→ What the task asks: Output range, inclusive: from the line containing "intros d. destruct" to the line containing "- intros ->. pose". Restate those lines from the data below word for word and only those.

→ Dataset:
BEGIN

(* ===== verification/StateTheorems.v ===== *)
(** * State, timers, configuration and messages *)

From S2P Require Import Prelude HashSet MessageType Wire Service Errors Messages.
From S2P Require Import Timing Config NodeState MessageLog Fixture.

(** ** The state *)

(** The primaries of [n] views in a row. *)
Definition primaries (st : PbftState) (n : nat) : list (Outcome PeerId) :=
  (λ k, get_primary_id (set_view (view st + N.of_nat k) st)) <$> seq 0 n.

Lemma mod_rotate (v : N) (k n : nat) :
  (k < n)%nat → let r := N.to_nat (v mod N.of_nat n) in
  N.to_nat ((v + N.of_nat k) mod N.of_nat n) = if decide (r + k < n)%nat then (r + k)%nat else (r + k - n)%nat.
Proof.
  intros Hk r. pose proof (N.mod_lt v (N.of_nat n) ltac:(lia)) as Hr.
  rewrite <- N.Div0.add_mod_idemp_l. set (w := v mod N.of_nat n) in *.
  case_decide as Hd.
  - rewrite N.mod_small by lia. unfold r. lia.
  - replace (w + N.of_nat k) with ((w + N.of_nat k - N.of_nat n) + 1 * N.of_nat n) by (unfold r in *; lia).
    rewrite N.Div0.mod_add, N.mod_small by lia. unfold r. lia.
Qed.

(** Over as many consecutive views as there are peers every peer is the
    primary once, in the order of the membership list. *)
Theorem every_peer_gets_a_view st :
  peer_ids st ≠ [] →
  let r := N.to_nat (view st mod len (peer_ids st)) in
  primaries st (length (peer_ids st)) = Done <$> (drop r (peer_ids st) ++ take r (peer_ids st)).
Proof.
  intros Hne r. unfold primaries. apply list_eq. intros k. rewrite !list_lookup_fmap.
  pose proof (view_mod_lt (view st) (peer_ids st) Hne) as Hr. fold r in Hr.
  destruct (decide (k < length (peer_ids st))%nat) as [Hk|Hk].
  - rewrite lookup_seq_lt by done. cbn [fmap option_fmap option_map].
    destruct (get_primary_id_done (set_view (view st + N.of_nat (0 + k)) st)) as [p Hp]; [done|].
    rewrite Hp. apply get_primary_id_lookup in Hp as [_ Hp]. cbn -[N.modulo] in Hp.
    unfold len in *. rewrite mod_rotate in Hp by done. fold r in Hp.
    assert ((drop r (peer_ids st) ++ take r (peer_ids st)) !! k = Some p) as ->; [|done].
    case_decide as Hd.
    + rewrite lookup_app_l by (rewrite length_drop; lia). by rewrite lookup_drop.
    + rewrite lookup_app_r by (rewrite length_drop; lia). rewrite length_drop, lookup_take_lt by lia.
      replace (k - (length (peer_ids st) - r))%nat with (r + k - length (peer_ids st))%nat by lia. done.
  - rewrite !lookup_ge_None_2; [done|..].
    + rewrite length_app, length_drop, length_take. lia.
    + rewrite length_seq. lia.
Qed.

(** A node starts exactly when its network has at least four peers (and the
    next height is a 64-bit number): at the height after the head, in view 0,
    the first phase and normal mode, with f = (n-1)/3, the role of view 0 and
    an inactive timer. *)
Theorem state_new_starts `{Platform} now i head config :
  head + 1 < two64 →
  (4 ≤ len (cfg_peers config) →
   ∃ st, state_new now i head config = Done st ∧ tolerant st ∧ role_ok st ∧
     st_id st = i ∧ seq_num st = head + 1 ∧ view st = 0 ∧ phase st = PrePreparing ∧ mode st = Normal ∧
     peer_ids st = cfg_peers config ∧ working_block st = None ∧
     timeout_state (faulty_primary_timeout st) = Inactive) ∧
  (len (cfg_peers config) < 4 → ∃ reason, state_new now i head config = Panic reason).
Proof.
  intros Hhead. unfold state_new, max_faulty. split.
  - intros Hn. rewrite u64_sub_small, !done_bind by lia.
    assert (1 ≤ (len (cfg_peers config) - 1) / 3) as Hf by (apply N.div_le_lower_bound; lia).
    rewrite bool_decide_false by lia. rewrite u64_add_small, done_bind by done.
    destruct (cfg_peers config) as [|p ps] eqn:Hp; [change (len []) with 0 in Hn; lia|].
    eexists. split; [done|]. split_and!; try done.
    exists p. cbn. split; [|by case_decide].
    apply get_primary_id_lookup. split; [done|]. cbn -[N.modulo]. by rewrite N.Div0.mod_0_l.
  - intros Hn. destruct (u64_sub (len (cfg_peers config)) 1) as [k| |] eqn:Hk; [|by eexists|].
    + rewrite !done_bind. case_bool_decide as Hz; [by eexists|].
      destruct (cfg_peers config) as [|p ps].
      * rewrite u64_add_small, done_bind by done. by eexists.
      * exfalso. unfold len in *. cbn [length] in *. rewrite u64_sub_small in Hk by lia. injection Hk as <-.
        apply Hz. apply N.div_small. lia.
    + unfold u64_sub, u64_overflow in Hk. by destruct (bool_decide _), overflow_checks.
Qed.

(** A forced view change is due at the positive multiples of the period; a
    period of zero, which the settings allow, panics at every height but 0. *)
Theorem forced_view_change_is_periodic st :
  (seq_num st = 0 → at_forced_view_change st = Done false) ∧
  (0 < seq_num st → 0 < forced_view_change_period st →
   (at_forced_view_change st = Done true ↔ (forced_view_change_period st | seq_num st)) ∧
   ∃ b, at_forced_view_change st = Done b) ∧
  (0 < seq_num st → forced_view_change_period st = 0 → ∃ reason, at_forced_view_change st = Panic reason).
Proof.
  unfold at_forced_view_change. split_and!.
  - intros ->. by rewrite bool_decide_false.
  - intros Hn Hp. rewrite bool_decide_true by done. rewrite u64_rem_pos, done_bind by done.
    split; [|by eexists]. rewrite <- N.Lcm0.mod_divide. case_bool_decide; naive_solver.
  - intros Hn ->. rewrite bool_decide_true by done. by eexists.
Qed.

(** ** Timers *)

(** A started timer is expired at a clock reading exactly when that is more
    than the duration after the start, and then stays expired, at any reading,
    until it is started or stopped; a stopped timer is not. *)
Theorem timeout_expires t0 t1 t2 t3 t :
  let d := timeout_duration t in
  let '(b, t') := check_expired t1 (start t0 t) in
  (b = true ↔ t0 + d < t1) ∧
  (b = true → (check_expired t2 t').1 = true) ∧
  (check_expired t3 (stop t2 t')).1 = false ∧
  ((check_expired t3 (start t2 t')).1 = true ↔ t2 + d < t3).
Proof.
  intros d. destruct (check_expired t1 (start t0 t)) as [b t'] eqn:Hc.
  assert (timeout_duration t' = d) as Hd'.
  { revert Hc. unfold check_expired. case_bool_decide; intros [= _ <-]; done. }
  split_and!.
  - change b with ((b, t').1). rewrite <- Hc, check_expired_true. cbn. fold d. naive_solver.
  - intros ->. pose proof (check_expired_sticky t1 t2 (start t0 t)) as Hs. rewrite Hc in Hs. by apply Hs.
  - unfold check_expired. case_bool_decide as Hx; [by destruct Hx|done].
  - rewrite check_expired_true. cbn. rewrite Hd'. naive_solver.
Qed.

(** A ticker runs its callback exactly when its period has passed since the
    last run, and counts the next period from the end of this one. *)
Theorem ticker_ticks {S} (read_now : SM S N) (callback : SM S ()) tk s now s1 :
  read_now s = (Done now, s1) →
  (now - ticker_last tk < ticker_timeout tk → tick read_now callback tk s = (Done tk, s1)) ∧
  (ticker_timeout tk ≤ now - ticker_last tk →
   ∀ s2 now' s3, callback s1 = (Done tt, s2) → read_now s2 = (Done now', s3) →
     tick read_now callback tk s = (Done (mkTicker now' (ticker_timeout tk)), s3)).
Proof.
  intros Hnow. unfold tick, instant_sub. rewrite (run_bind_done _ _ _ _ _ Hnow). split.
  - intros Hlt. by rewrite bool_decide_false by lia.
  - intros Hle s2 now' s3 Hcb Hnow'. rewrite bool_decide_true by done.
    by rewrite (run_bind_done _ _ _ _ _ Hcb), (run_bind_done _ _ _ _ _ Hnow').
Qed.

(** ** Configuration *)

(** The settings of the durations and sizes, as the validator stores them. *)
Definition number_settings (bd mt fp fv ml : N) : gmap string string :=
  {[ "sawtooth.consensus.pbft.block_duration" := pretty bd;
     "sawtooth.consensus.pbft.message_timeout" := pretty mt;
     "sawtooth.consensus.pbft.faulty_primary_timeout" := pretty fp;
     "sawtooth.consensus.pbft.forced_view_change_period" := pretty fv;
     "sawtooth.consensus.pbft.max_log_size" := pretty ml ]}.

(** C39. Decimal settings are read back in their units (milliseconds for the
    block duration and the message timeout, seconds for the primary's timeout),
    missing ones keep their defaults, the storage is always in memory, and a
    configuration in which a block may take as long as the timeout panics. *)
Theorem config_honours_settings `{Crypto} `{Json} settings peers bd mt fp fv ml :
  get_peers_from_settings settings = Done peers →
  bd < two64 → mt < two64 → fp < two64 → fv < two64 → ml < two64 →
  (number_settings bd mt fp fv ml ⊆ settings →
   config_of_settings settings =
   if bool_decide (from_secs fp ≤ from_millis bd) then
     Panic "Block duration must be less than the view change timeout"
   else Done {| cfg_peers := peers; cfg_block_duration := from_millis bd; cfg_message_timeout := from_millis mt;
                cfg_faulty_primary_timeout := from_secs fp; cfg_forced_view_change_period := fv;
                cfg_max_log_size := ml; cfg_storage := "memory" |}) ∧
  ((∀ k, k ∈ config_keys → k ≠ peers_key → settings !! k = None) →
   config_of_settings settings =
   Done {| cfg_peers := peers; cfg_block_duration := from_millis 200; cfg_message_timeout := from_millis 10;
           cfg_faulty_primary_timeout := from_secs 30; cfg_forced_view_change_period := 30;
           cfg_max_log_size := 1000; cfg_storage := "memory" |}).
Proof.
  intros Hpeers Hbd Hmt Hfp Hfv Hml. unfold config_of_settings. rewrite Hpeers, !done_bind.
  unfold merge_millis_setting_if_set, merge_secs_setting_if_set, merge_setting_if_set, merge_setting_if_set_and_map.
  split.
  - intros Hsub. assert (∀ k v, number_settings bd mt fp fv ml !! k = Some v → settings !! k = Some v) as Hk
      by (intros; by eapply lookup_weaken).
    rewrite !(Hk "sawtooth.consensus.pbft.block_duration" _ eq_refl), !(Hk "sawtooth.consensus.pbft.message_timeout" _ eq_refl),
      !(Hk "sawtooth.consensus.pbft.faulty_primary_timeout" _ eq_refl),
      !(Hk "sawtooth.consensus.pbft.forced_view_change_period" _ eq_refl), !(Hk "sawtooth.consensus.pbft.max_log_size" _ eq_refl).
    by rewrite !parse_u64_pretty by done.
  - intros Hk. rewrite !Hk by (done || (unfold config_keys; set_solver)). done.
Qed.

(** ** Messages *)

Section messages.
Context `{Codec} `{Crypto}.

(** A message of another peer is taken exactly when its header's hash is
    that of its content and the content parses: as a message unless that fails
    or gives a view change, else as a view change.  It keeps the bytes, header
    and signature it came with. *)
Theorem peer_message_parsed p r :
  from_peer_message p false = Ok r ↔
  sha512 (pe_content p) = ph_content_sha512 (pe_header p) ∧
  ((∃ m, message_of_bytes (pe_content p) = Ok m ∧ mi_msg_type (pm_get_info m) ≠ "ViewChange" ∧ message r = WMessage m) ∨
   ((∀ m, message_of_bytes (pe_content p) = Ok m → mi_msg_type (pm_get_info m) = "ViewChange") ∧
    ∃ vc, view_change_of_bytes (pe_content p) = Ok vc ∧ message r = WViewChange vc)) ∧
  header_bytes r = pe_header_bytes p ∧ header_signature r = pe_header_signature p ∧
  message_bytes r = pe_content p ∧ from_self r = false.
Proof.
  unfold from_peer_message. rewrite <- verify_sha512_ok.
  destruct (verify_sha512 _ _) as [[]|e]; [|split; [done|by intros [? _]]].
  assert (∀ w, parse_wrapper (pe_content p) = Some w ↔
    (∃ m, message_of_bytes (pe_content p) = Ok m ∧ mi_msg_type (pm_get_info m) ≠ "ViewChange" ∧ w = WMessage m) ∨
    ((∀ m, message_of_bytes (pe_content p) = Ok m → mi_msg_type (pm_get_info m) = "ViewChange") ∧
     ∃ vc, view_change_of_bytes (pe_content p) = Ok vc ∧ w = WViewChange vc)) as Hw.
  { intros w. unfold parse_wrapper. destruct (message_of_bytes _) as [m|].
    - case_decide as Ht.
      + destruct (view_change_of_bytes _) as [vc|]; naive_solver.
      + naive_solver.
    - destruct (view_change_of_bytes _) as [vc|]; naive_solver. }
  specialize (Hw (message r)). rewrite <- Hw. clear Hw.
  destruct (parse_wrapper _) as [w|].
  - split; [by intros [= <-]|]. destruct r. cbn. intros (_ & [= ->] & -> & -> & -> & ->). done.
  - split; [done|]. by intros (_ & ? & _).
Qed.

End messages.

END

→ Exercise solution:
  intros d. destruct (check_expired t1 (start t0 t)) as [b t'] eqn:Hc.
  assert (timeout_duration t' = d) as Hd'.
  { revert Hc. unfold check_expired. case_bool_decide; intros [= _ <-]; done. }
  split_and!.
  - change b with ((b, t').1). rewrite <- Hc, check_expired_true. cbn. fold d. naive_solver.
  - intros ->. pose proof (check_expired_sticky t1 t2 (start t0 t)) as Hs. rewrite Hc in Hs. by apply Hs.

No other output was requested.